(678a) CO Tolerance of Platinum-Copper Single Atom Alloys

Authors: 
Liu, J., Tufts University
Lucci, F. R., Tufts University
Sykes, E. C. H., Tufts University
Flytzani-Stephanopoulos, M., Tufts University
Yang, M., Tufts University

Pt electrocatalysts used in PEM fuel cells are easily poisoned by small amounts of carbon monoxide in hydrogen-rich fuel gas streams [1]. It has been demonstrated that the CO-tolerance of Pt catalysts can be improved by the addition of a second metal due to either a bifunctional mechanism or an electronic effect [2]. The single atom alloys (SAAs) consist of Pt atoms exclusively in dispersed, isolated sites [3] which only allow the weaker atop adsorption of CO that improves the CO tolerance of the Pt metal through a geometric effect.  

Here we have investigated the CO tolerance performance of Pt/Cu SAAs. Nanoparticles of Pt/Cu SAAs were prepared by colloidal synthesis and subsequent galvanic replacement of Cu for trace amounts of Pt [4]. The SAA geometry was found to enhance CO tolerance during H2 activation and hydrogenation of acetylene. The H2-D2 exchange reaction was used to probe the H2 activation activity of the Pt/Cu SAA and Pt monometallic catalyst. We show that the CO in the gas phase exerts a significantly smaller poisoning effect on the hydrogenation activity of Pt/Cu SAA compared to the Pt monometallic catalyst. The preparation, reactivity, and characterization of the SAA nanoparticles with IR, X-ray photoelectron spectroscopy, electron microscopy and X-ray absorption techniques will be presented. Using scanning tunneling microscopy (STM) and temperature programmed desorption/reaction (TPD/R), we show the atomic scale structure of these systems and demonstrate that Pt-Cu(111) SAAs bind CO much weaker than contiguous Pt.

References

[1] Wakisaka, M. et al. Electronic Structures of Pt-Co and Pt-Ru Alloys for CO-Tolerant Anode Catalysts in Polymer Electrolyte Fuel Cells Studied by EC-XPS. J. Phys. Chem. B 110, 23489-23496 (2006).

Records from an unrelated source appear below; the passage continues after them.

Definition same_tmp (d d' : D) : Prop := tmp d' = tmp d.
#[export] Instance same_tmp_preorder : PreOrder same_tmp.
Proof. split; [by intros d|]. intros d1 d2 d3 H12 H23. unfold same_tmp in *. congruence. Qed.

(** *** The steps of the executors keep the temporary tables *)

Ltac keep :=
  repeat first
    [ solve [eauto 2 with keep]
    | apply within_bind; [..|intros ?]
    | apply within_lift | apply within_ret | apply within_get | apply within_attempt
    | apply within_catchS; [..|intros ?] | apply within_wrapS | apply within_defer
    | apply within_local | apply within_disk | apply within_own | apply within_update
    | apply within_eachS; [..|intros ? _]
    | match goal with |- PreOrder _ => apply _ | |- within _ (match ?x with _ => _ end) => destruct x end ].

Lemma keep_call {A} (c : call A) : within same_tmp (perform c).
Proof. apply tmp_call. Qed.
Lemma keep_write m : within same_tmp (WriteItem m).
Proof. apply tmp_write. Qed.
Lemma keep_save dir sql uri s : within same_tmp (SaveModel dir sql uri s).
Proof. apply tmp_save. Qed.
Lemma keep_if_exists t : within same_tmp (ExecTable ("DROP TABLE IF EXISTS " +:+ t)).
Proof. apply tmp_if_exists. Qed.
Lemma keep_drop_if_exists t : within same_tmp (ExecTable (drop_if_exists t)).
Proof. apply tmp_if_exists. Qed.
Lemma keep_predict p : within same_tmp (createPredictionResultTable p).
Proof. apply tmp_predict. Qed.
Lemma keep_explain e t k est : within same_tmp (createExplainResultTable e t k est).
Proof. apply tmp_explain. Qed.
Lemma keep_evaluate driver t ms : within same_tmp (createEvaluationResultTable driver t ms).
Proof. apply tmp_evaluate. Qed.
#[local] Hint Resolve keep_call keep_write keep_save keep_if_exists keep_drop_if_exists keep_predict keep_explain
  keep_evaluate : keep.

(** Commands and their output. *)
Lemma keep_to_pipe m : within (beside same_tmp) (to_pipe m).
Proof.
  intros [w d] r [w' d']. unfold to_pipe. destruct (attempt (WriteItem m) d) as [r1 d1] eqn:Hd. intros [= <- <- <-].
  exact (within_attempt _ _ (keep_write m) _ _ _ Hd).
Qed.
Lemma keep_on_log f : within (beside same_tmp) (on_log f).
Proof. intros [w d] r [w' d'] [= <- <- <-]. unfold beside. reflexivity. Qed.
#[local] Hint Resolve keep_to_pipe keep_on_log : keep.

[2] Pereira, L. G. et al. Investigation of the CO tolerance mechanism at several Pt-based bimetallic anode electrocatalysts in a PEM fuel cell. Electrochim. Acta 54, 1992-1998 (2009).

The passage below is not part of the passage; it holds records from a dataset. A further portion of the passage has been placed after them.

(* ===== verification/AlisaExecutor.v ===== *)
(** * The executors of alisa and ALPS (go/executor/alisa.go, go/executor/alps.go)

    Alisa runs PAI's commands as tasks: the program and the parameters are uploaded to a bucket,
    from which the task downloads them, and are deleted when the task has ended. *)

From S2P Require Import Prelude GoStrings GoState GoConv Base64 GoFloat Response FeatureColumn Verifier Ir AttrInit XgbCode TfCode.
From S2P Require Import OptimizeCode NormalStmt LogWriter ResultTables Model World Oss Cluster PaiCode TmpTables PyExecutor PaiExecutor.

Local Open Scope Z_scope.

Inductive task_type := AlisaTaskTypePAI | AlisaTaskTypePyODPS.

(** The driver of alisa reads its data source name. *)
Class AlisaDSN := { parse_alisa_dsn : string → result unit }.

(** ** The error of a task (pai.go) *)

Definition ossAuthErrorMsg : string := "The role_arn you provide not exists in OSS auth service".
(** The expression is http://logview with the rest of the line. *)
Definition pickPAILogViewerURL (output : string) : list string :=
  omap (λ line, i ← Index line "http://logview"; Some (str_drop i line)) (Split output newline).
Definition diagnose_msg (taskType output tips : string) : string :=
  let msg := taskType +:+ " task failed" in
  if Contains output ossAuthErrorMsg then
    msg +:+ ", " +:+ (if decide (tips = ""%string)
                      then "due to lack of the auth for PAI to access OSS(need to contact your administrator)" else tips)
  else msg.

Section alisa.
Context `{UnicodeTables} `{MapOrder} `{ColumnText} `{CodegenEnv} `{DSNParsers} `{RoleConfig} `{AlisaDSN}.
Context `{World D} `{TableDB D} `{Session D} `{ModelStore D}.
Variables (Cwd : string) (session : pb_Session) (depth : nat).

Definition diagnose (taskType output : string) : error :=
  Errorf "%s, please go to check details error logs in the LogViewer website: %s"
    [diagnose_msg taskType output (Env "ERROR_PAI2OSS"); Join (pickPAILogViewerURL output) newline].

(** ** Submitting a task *)

Definition resources (codeResourceURL paramsResourceURL : string) : string :=
  let item url name := "{" +:+ quoted "downloadUrl" +:+ ":" +:+ quoted url +:+ ", " +:+ quoted "resourceName" +:+ ":" +:+ quoted name +:+ "}" in
  "[" +:+ item codeResourceURL job_tarball +:+ ", " +:+ item paramsResourceURL paramsFile +:+ "]".
(** What the task writes goes to the standard output of the process, not to the pipe. *)
Definition submitAlisaTask (taskType : task_type) (submitCode args codeURL paramsURL : string) : st D unit :=
  '(_, dsName) ← lift (ParseURL (DbConnStr session));
  lift (parse_alisa_dsn dsName) ≫= λ _,
  o ← perform (match taskType with
               | AlisaTaskTypePAI => alisa_Exec submitCode (resources codeURL paramsURL)
               | AlisaTaskTypePyODPS => alisa_ExecPyODPS submitCode args
               end);
  match cmd_error o with
  | None => mret tt
  | Some _ => fail (diagnose (match taskType with AlisaTaskTypePAI => "PAI" | AlisaTaskTypePyODPS => "PyODPS" end)
                      (str_concat (cmd_Stdout o)))
  end.

Definition getAlisaBucket : st D Bucket :=
  let ep := Env "SQLFLOW_OSS_ALISA_ENDPOINT" in
  let ak := Env "SQLFLOW_OSS_AK" in
  let sk := Env "SQLFLOW_OSS_SK" in
  if decide (ep = "" ∨ ak = "" ∨ sk = "")%string then
    fail (Errorf "should define SQLFLOW_OSS_ALISA_ENDPOINT, SQLFLOW_OSS_ALISA_BUCKET, SQLFLOW_OSS_AK, SQLFLOW_OSS_SK when using submitter alisa" [])
  else
    let b := mkBucket ep ak sk (Env "SQLFLOW_OSS_ALISA_BUCKET") in
    perform (oss_New b) ≫= λ _, mret b.
Definition uploadResource (cwd localFileName ossObjectName : string) (bucket : Bucket) : st D string :=
  perform (oss_PutObjectFromFile bucket ossObjectName (path_Join [cwd; localFileName])) ≫= λ _,
  mret ("https://" +:+ b_Name bucket +:+ "." +:+ b_Endpoint bucket +:+ "/" +:+ ossObjectName)%string.
Definition tarAndUploadResource (cwd entryCode requirements ossObjectName estimator : string) (bucket : Bucket) : st D string :=
  achieveResource cwd entryCode requirements job_tarball estimator ≫= λ _,
  uploadResource cwd job_tarball ossObjectName bucket.
(** The error of uploading the parameters is not looked at: the task is submitted without an
    address for them. *)
Definition uploadResourceAndSubmitAlisaTask (entryCode requirements alisaExecCode estimator : string) : st D unit :=
  ossCodeObjectName ← perform (randstring_Generate 16);
  alisaBucket ← getAlisaBucket;
  codeResourceURL ← tarAndUploadResource Cwd entryCode requirements ossCodeObjectName estimator alisaBucket;
  defer (perform (oss_DeleteObject alisaBucket ossCodeObjectName)) (
    ossParamsObjectName ← perform (randstring_Generate 16);
    r ← attempt (uploadResource Cwd paramsFile ossParamsObjectName alisaBucket);
    defer (perform (oss_DeleteObject alisaBucket ossParamsObjectName))
      (submitAlisaTask AlisaTaskTypePAI alisaExecCode "" codeResourceURL (match r with inl url => url | inr _ => "" end)%string)).

(** ** Statements *)

Definition alisa_script : string := "file://@@" +:+ job_tarball.
Definition alisa_params : string := "file://@@" +:+ paramsFile.

(** Unlike PAI's own executor this one returns before the drop is deferred if the table cannot
    be created; the name of the model to start from is given as it is, not as a path. *)
Definition alisa_ExecuteTrain (ts : TrainStmt FieldDesc) : st D unit :=
  with_local ts (
    preExecuteTrainOnPAI session ≫= λ _,
    ts ← own;
    at_disk (defer (dropTmpTables (train_tables ts) (DbConnStr session)) (
      ossModelPathToSave ← lift (oss_model_path session (t_Into ts));
      modelBucket ← GetOSSModelBucket;
      deleteDirRecursive depth modelBucket (ossModelPathToSave +:+ "/") ≫= λ _,
      CleanupPAIModel session ts ≫= λ _,
      createPAIHyperParamFile Cwd paramsFile ossModelPathToSave ≫= λ _,
      '(code, paiCmd, requirements) ← pai_Train session ts alisa_script alisa_params (t_Into ts) ossModelPathToSave (PreTrainedModel ts);
      uploadResourceAndSubmitAlisaTask code requirements paiCmd (t_Estimator ts)))).

(** The table of a statement with one SELECT is dropped when the call returns. *)
Definition with_tmp_table (slct : string) (k : string → st D unit) : st D unit :=
  t ← createTmpTableFromSelect slct (DbConnStr session);
  defer (dropTmpTables [qualified t] (DbConnStr session)) (k (qualified t)).

Definition alisa_ExecutePredict (ps : PredictStmt FieldDesc) : st D unit :=
  with_tmp_table (p_Select ps) (λ tmpTable,
    let ps := set_predict tmpTable (ResultTable ps) ps in
    createPredictionResultTable ps ≫= λ _,
    ossModelPath ← lift (oss_model_path session (Using ps));
    '(modelType, estimator) ← getOSSSavedModelType ossModelPath;
    createPAIHyperParamFile Cwd paramsFile ossModelPath ≫= λ _,
    '(code, paiCmd, requirements) ← pai_Predict session ps alisa_script alisa_params (Using ps) ossModelPath modelType;
    uploadResourceAndSubmitAlisaTask code requirements paiCmd estimator).

Definition alisa_ExecuteExplain (cl : ExplainStmt FieldDesc) : st D unit :=
  with_tmp_table (e_Select cl) (λ tmpTable,
    let cl := set_explain tmpTable (e_Into cl) cl in
    ossModelPath ← lift (oss_model_path session (e_ModelName cl));
    '(modelType, estimator) ← getOSSSavedModelType ossModelPath;
    (if decide (e_Into cl = ""%string) then mret tt else createExplainResultTable cl (e_Into cl) modelType estimator) ≫= λ _,
    createPAIHyperParamFile Cwd paramsFile ossModelPath ≫= λ _,
    expn ← pai_Explain session cl alisa_script alisa_params (e_ModelName cl) ossModelPath modelType;
    uploadResourceAndSubmitAlisaTask (x_Code expn) (Requirements expn) (PaiCmd expn) estimator ≫= λ _,
    draw_figure expn).

(** The table for the result is created also when the statement names none. *)
Definition alisa_ExecuteEvaluate (es : EvaluateStmt FieldDesc) : st D unit :=
  with_tmp_table (v_Select es) (λ tmpTable,
    ossModelPath ← lift (oss_model_path session (v_ModelName es));
    '(modelType, estimator) ← getOSSSavedModelType ossModelPath;
    a ← lift (fillDefaultValidationMetrics (v_Attributes es) modelType);
    let es := set_evaluate tmpTable (v_Into es) a es in
    metricNames ← lift (metric_columns a);
    d ← get;
    createEvaluationResultTable (DriverName (view d)) (v_Into es) metricNames ≫= λ _,
    createPAIHyperParamFile Cwd paramsFile ossModelPath ≫= λ _,
    '(code, paiCmd, requirements) ← lift (pai_Evaluate session es alisa_script alisa_params (v_ModelName es) ossModelPath modelType);
    uploadResourceAndSubmitAlisaTask code requirements paiCmd estimator).

(** ** Running a program *)

Definition sqlflowToRunProgramFolder : string := "/opt/sqlflow/run".
Definition getRunnableProgramAbsPath (fileNameOrPath : string) : string :=
  if HasPrefix fileNameOrPath "/" then fileNameOrPath else path_Join [sqlflowToRunProgramFolder; fileNameOrPath].
Definition run_args (stmt : RunStmt) (params : list string) : list string :=
  params ++ ["SQLFLOW_TO_RUN_SELECT='" +:+ r_Select stmt +:+ "'"; "SQLFLOW_TO_RUN_INTO='" +:+ r_Into stmt +:+ "'";
             "SQLFLOW_TO_RUN_IMAGE='" +:+ r_ImageName stmt +:+ "'"]%string.
Definition alisa_ExecuteRun (stmt : RunStmt) : st D unit :=
  match r_Parameters stmt with
  | [] => fail (Errorf "Parameters shouldn't be empty" [])
  | program :: params =>
    if EqualFold (file_Ext program) ".py" then
      let programAbsPath := getRunnableProgramAbsPath program in
      catchS (perform (os_Stat programAbsPath)) (λ _, fail (Errorf "Cannot find the Python file %s" [programAbsPath])) ≫= λ _,
      code ← perform (ioutil_ReadFile programAbsPath);
      submitAlisaTask AlisaTaskTypePyODPS code (Join (run_args stmt params) " ") "" ""
    else fail (Errorf "Alisa executor only supports Python program but cannot execute %s" [program])
  end.

(** ** ALPS *)

Definition alps_ExecuteTrain (cl : TrainStmt FieldDesc) : st D unit :=
  with_local cl (
    preExecuteTrainOnPAI session ≫= λ _,
    cl ← own;
    at_disk (defer (dropTmpTables (train_tables cl) (DbConnStr session))
      (code ← lift (alps_Train cl session); runProgram Cwd code false))).
Definition alps_unsupported (what : string) : error := Errorf ("ALPS " +:+ what +:+ " job is not implemented") [].
End alisa.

[3] Lucci, F. R., Lawton, T. J., Pronschinske, A. & Sykes, E. C. H. Atomic scale surface structure of Pt/Cu(111) surface alloys. J. Phys. Chem. C 118, 3015–3022 (2014).

[4] Boucher, M. B. et al. Single Atom Alloy Surface Analogs in Pd0.18Cu15 Nanoparticles for Selective Hydrogenation Reactions. Phys.Chem.Chem.Phys. 15, 12187-96 (2013).